UC Berkeley

This thesis focuses around using the Gemini Planet Imager (GPI), an instrument designed to directly-image exoplanets, as part of the GPI Exoplanet Survey (GPIES), a multi-year survey to image and characterize Jovian exoplanets orbiting at Solar System Scales (5-100~au). The first half of this thesis is on building the data analysis infrastructure for GPIES. I helped commission GPI by characterizing the ability to measure the position and flux of a star when it is placed behind an occulting mask specifically designed to suppress starlight. I also led the development of the automated data processing infrastructure for GPIES that handles all of the data storage, indexing, and processing. This data infrastructure has optimized survey execution, ensured uniform data products, and characterized instrument performance. In the second half of this thesis, I characterize two notable exoplanetary systems through precise astrometry and orbital analysis.

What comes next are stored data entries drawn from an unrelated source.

(* ===== verification/DbStoreSpec.v ===== *)
(** The persistent database answers like a table: the invariant of DbSystem.v holds in
    every history, and a read sees of each key the write with the greatest number. *)
From Stdlib Require Import ZArith Lia Strings.Byte Sorting.
From stdpp Require Import base list strings numbers option sorting.
From S2P Require Import Prelude SwString ByteMap NumberText Crypto DbCodec DbWal DbContents DbTable DbMemTable DbSortedTables DbReadModel DbStore DbVersions DbTiers DbApply DbFlush DbCompact DbCaches DbSystem.

Import SwString.
Import DbCodec.
Import DbContents.
Import DbVersions.
Import DbTiers.
Import DbApply.
Import DbFlush.
Import DbCompact.
Import DbCaches.
Import DbSystem.

Module DbStoreSpec.

Section Spec.

Context `{E : EVP} `{C : Miniz} `{T : SortedTables} `{!SortedTablesLaws T}.

(** ** Steps that leave the tables and memtables as they are *)

(** What differs is none of what [grows] is about. *)
Lemma same_grows db db' : mutable_ db' = mutable_ db -> immutables_ db' = immutables_ db ->
  primaryTableHandlesNewestFirst_ db' = primaryTableHandlesNewestFirst_ db -> tableHandles_ db' = tableHandles_ db ->
  tables (manifest_ db') = tables (manifest_ db) -> nextTableId (manifest_ db') = nextTableId (manifest_ db) ->
  maxKnownPrimaryKey_ db' = maxKnownPrimaryKey_ db -> closing_ db' = closing_ db -> get_blobs db' = get_blobs db -> grows db db'.
Proof using Type.
  intros H1 H2 H3 H4 H5 H6 H7 H8 H9. split; rewrite ?H1, ?H2; [|reflexivity|apply Forall2_alike_refl|by rewrite H7].
  split; try done; [by rewrite H9|lia|]. unfold fresh_blobs. by rewrite H6, H9.
Qed.

Lemma grows_held db db' mem : grows db db' -> held db mem -> held db' mem.
Proof using Type. intros Hg. apply alike_held, Hg. Qed.

Lemma grows_invariant db db' writers applied revived fl co :
  invariant (mkSystem db writers applied revived fl co) -> grows db db' -> nextTableId (manifest_ db') < 2 ^ 63 ->
  nextSequence_ db' = nextSequence_ db -> flags db' = flags db -> invariant (mkSystem db' writers applied revived fl co).
Proof using Type.
  intros [H1 H2 H3 H4 H5 H6 H7] Hg Hl Hn Hf. cbn [sy_db sy_writers sy_applied sy_revived sy_flush sy_compaction] in *.
  constructor; cbn [sy_db sy_writers sy_applied sy_revived sy_flush sy_compaction]; rewrite ?Hn; try done.
  - by apply (grown_versions db db' Hg).
  - by apply (grown_memtables db).
  - exact (kept_background db db' (gr_keeps _ _ Hg) (rd_tables _ (vo_readable _ _ _ _ _ H1)) (bg_tables _ _ _ H6) fl co (fun mem => grows_held _ _ mem Hg) Hl H6).
  - apply (kept_scheduled db); [apply Hg|done|done].
Qed.

Lemma take_invariant db writers applied revived fl co s db' : nextSequence_ db < 2 ^ 64 - 1 -> takeSequence db = (s, db') ->
  invariant (mkSystem db writers applied revived fl co) -> invariant (mkSystem db' (s :: writers) applied revived fl co).
Proof using Type.
  unfold takeSequence. intros Hl [= <- <-] [H1 H2 H3 H4 H5 H6 H7]. cbn [sy_db sy_writers sy_applied sy_revived sy_flush sy_compaction] in *.
  assert (nextSequence_ db +u 1 = nextSequence_ db + 1) as En by (apply add64_small; lia). set (db' := set_nextSequence_ _ db).
  assert (nextSequence_ db' = nextSequence_ db + 1) as En' by exact En.
  assert (grows db db') as Hg by by apply same_grows.
  constructor; cbn [sy_db sy_writers sy_applied sy_revived sy_flush sy_compaction]; rewrite ?En'; try done.
  - by apply (grown_versions db db' Hg).
  - lia.
  - cbn [app]. apply NoDup_cons. split; [|done]. rewrite list.Forall_forall in H5. intros Hin. apply H5 in Hin. lia.
  - cbn [app]. constructor; [lia|]. eapply Forall_impl; [exact H5|]. intros n Hn. cbv beta in *. lia.
  - refine (kept_background db db' (gr_keeps _ _ Hg) (rd_tables _ (vo_readable _ _ _ _ _ H1)) (bg_tables _ _ _ H6) fl co (fun mem => grows_held _ _ mem Hg) _ H6). apply (tb_next _ (bg_tables _ _ _ H6)).
  - apply (kept_scheduled db); [apply Hg|done|done].
Qed.

Lemma commit_invariant db writers applied revived fl co group target db' : drainWriteRequests_ db = (group, target, db') ->
  invariant (mkSystem db writers applied revived fl co) -> invariant (mkSystem (commitWriteRequests_ group target db') writers applied revived fl co).
Proof using Type.
  unfold drainWriteRequests_. intros [= <- <- <-] Hinv. pose proof (proj2 (tb_next _ (bg_tables _ _ _ (iv_background _ Hinv)))) as Hl.
  apply (grows_invariant db); try done; unfold commitWriteRequests_; destruct (pendingWrites_ db); try done; by apply same_grows.
Qed.

(** *** Snapshots *)

Lemma ordered_alike m : MemTable.ok m -> alike m (MemTable.orderedPrimaryKeys m).2.
Proof using Type.
  intros Hm. destruct (MemTable.orderedPrimaryKeys_kept m Hm) as (H1 & H2 & H3 & _). split; try done.
  unfold MemTable.orderedPrimaryKeys. by destruct (primaryOrderDirty_ m).
Qed.

Lemma mergeMemTable_alike merged m : MemTable.ok m -> alike m (mergeMemTable merged m).2.
Proof using Type.
  intros Hm. pose proof (ordered_alike m Hm) as Ha. unfold mergeMemTable. by destruct (MemTable.orderedPrimaryKeys m) as [keys m'].
Qed.

Lemma mergeMemTables_alike mems : Forall MemTable.ok mems -> forall merged, Forall2 alike mems (mergeMemTables merged mems).2.
Proof using Type.
  induction 1 as [|m mems Hm _ IH]; intros merged; cbn [mergeMemTables]; [constructor|]. pose proof (mergeMemTable_alike merged m Hm) as Ha.
  destruct (mergeMemTable merged m) as [merged1 m1]. specialize (IH merged1). destruct (mergeMemTables merged1 mems) as [merged2 mems2]. by constructor.
Qed.

Lemma createSnapshot_grows db : memtables_ok db -> let db' := (createSnapshot db).2 in
  grows db db' /\ nextSequence_ db' = nextSequence_ db /\ flags db' = flags db /\ nextTableId (manifest_ db') = nextTableId (manifest_ db).
Proof using Type.
  intros [[Hm _] Hi]%Forall_cons. unfold createSnapshot. cbv zeta.
  assert (Forall MemTable.ok (immutables_ db)) as Hi' by (eapply Forall_impl; [exact Hi|]; by intros m [? _]).
  match goal with |- context [match buildReadModelLocked ?a ?b ?c ?d with _ => _ end] => set (rebuild := match buildReadModelLocked a b c d with Some _ => _ | None => _ end) end.
  assert (grows db rebuild.2 /\ nextSequence_ rebuild.2 = nextSequence_ db /\ flags rebuild.2 = flags db /\
    nextTableId (manifest_ rebuild.2) = nextTableId (manifest_ db)) as Hrebuild.
  { subst rebuild. unfold buildReadModelLocked. destruct (mergeTables _) as [merged|]; cbn [mbind option_bind]; [|done].
    pose proof (mergeMemTables_alike _ Hi' merged) as H1. destruct (mergeMemTables merged (immutables_ db)) as [merged1 immutables].
    pose proof (mergeMemTable_alike merged1 _ Hm) as H2. destruct (mergeMemTable merged1 (mutable_ db)) as [merged2 mutable]. cbn [fst snd] in *.
    split; [|done]. by split. }
  destruct (writerSnapshotState_ db) as [base|]; [|done]. destruct (_ =? _); [done|]. destruct (_ =? _); [|done].
  cbn [snd]. destruct (if writerOverlaySnapshot_ db is Some _ then _ else _); [done|]. split; [by apply same_grows|done].
Qed.

Lemma snapshot_invariant db writers applied revived fl co snapshot db' : createSnapshot db = (snapshot, db') ->
  invariant (mkSystem db writers applied revived fl co) -> invariant (mkSystem db' writers applied revived fl co).
Proof using Type.
  intros Hc Hinv. pose proof (createSnapshot_grows db (iv_memtables _ Hinv)) as H. rewrite Hc in H. destruct H as (H1 & H2 & H3 & H4).
  apply (grows_invariant db); try done. cbn in H4. rewrite H4. apply (tb_next _ (bg_tables _ _ _ (iv_background _ Hinv))).
Qed.

(** ** The flush task *)

Lemma countTasks_taken task before_ after (p : Task -> bool) :
  countTasks p (before_ ++ task :: after) = (countTasks p (before_ ++ after) + if p task then 1 else 0)%nat.
Proof using Type. rewrite !countTasks_app. unfold countTasks. cbn [List.filter]. destruct (p task); cbn [length]; lia. Qed.

Lemma flush_start_invariant db writers applied revived co db' : takesTask FlushTask db db' ->
  invariant (mkSystem db writers applied revived FlushIdle co) -> invariant (mkSystem db' writers applied revived FlushRound co).
Proof using Type.
  intros (before_ & after & Ep & ->) [H1 H2 H3 H4 H5 H6 H7]. cbn [sy_db sy_writers sy_applied sy_revived sy_flush sy_compaction] in *.
  set (db' := set_backgroundPool_ _ db). assert (grows db db') as Hg by by apply same_grows.
  constructor; cbn [sy_db sy_writers sy_applied sy_revived sy_flush sy_compaction]; try done.
  - by apply (grown_versions db db' Hg).
  - assert (background db' FlushIdle co) as [K1 K2 K3 K4 K5 K6].
    { refine (kept_background db db' (gr_keeps _ _ Hg) (rd_tables _ (vo_readable _ _ _ _ _ H1)) (bg_tables _ _ _ H6) _ co (fun mem => grows_held _ _ mem Hg) _ H6).
      apply (tb_next _ (bg_tables _ _ _ H6)). }
    by split.
  - destruct H7 as [S1 S2 S3]. rewrite Ep in S1, S2, S3. rewrite countTasks_taken in S1, S2. cbn [isFlush negb] in S1, S2.
    split; cbn [db' set_backgroundPool_ backgroundPool_ flushScheduled_ compactionScheduled_]; [destruct (flushScheduled_ db); lia|destruct co, (compactionScheduled_ db); lia|].
    apply Forall_app in S3 as [S3 [_ S4]%Forall_cons]. apply Forall_app. split; (eapply Forall_impl; [eassumption|]); intros task; apply (kept_task db db'), Hg.
Qed.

I present improvements to astrometric data analysis that allow us to measure the position of $\beta$ Pic b to one milliarcsecond, the most precise astrometry of an exoplanet to date. I tighten constraints on its orbit, including timing a window in which circumplanetary material of this young exoplanet could be transiting the star. Lastly, I apply the same astrometry techniques to the HR 8799 system which harbors four Jovian exoplanets. I added dynamical stability priors on my orbit fits using an N-body integrator to find stable orbits in the system. Through this, I explore possible orbital resonances and place dynamical constraints on the masses of the planets.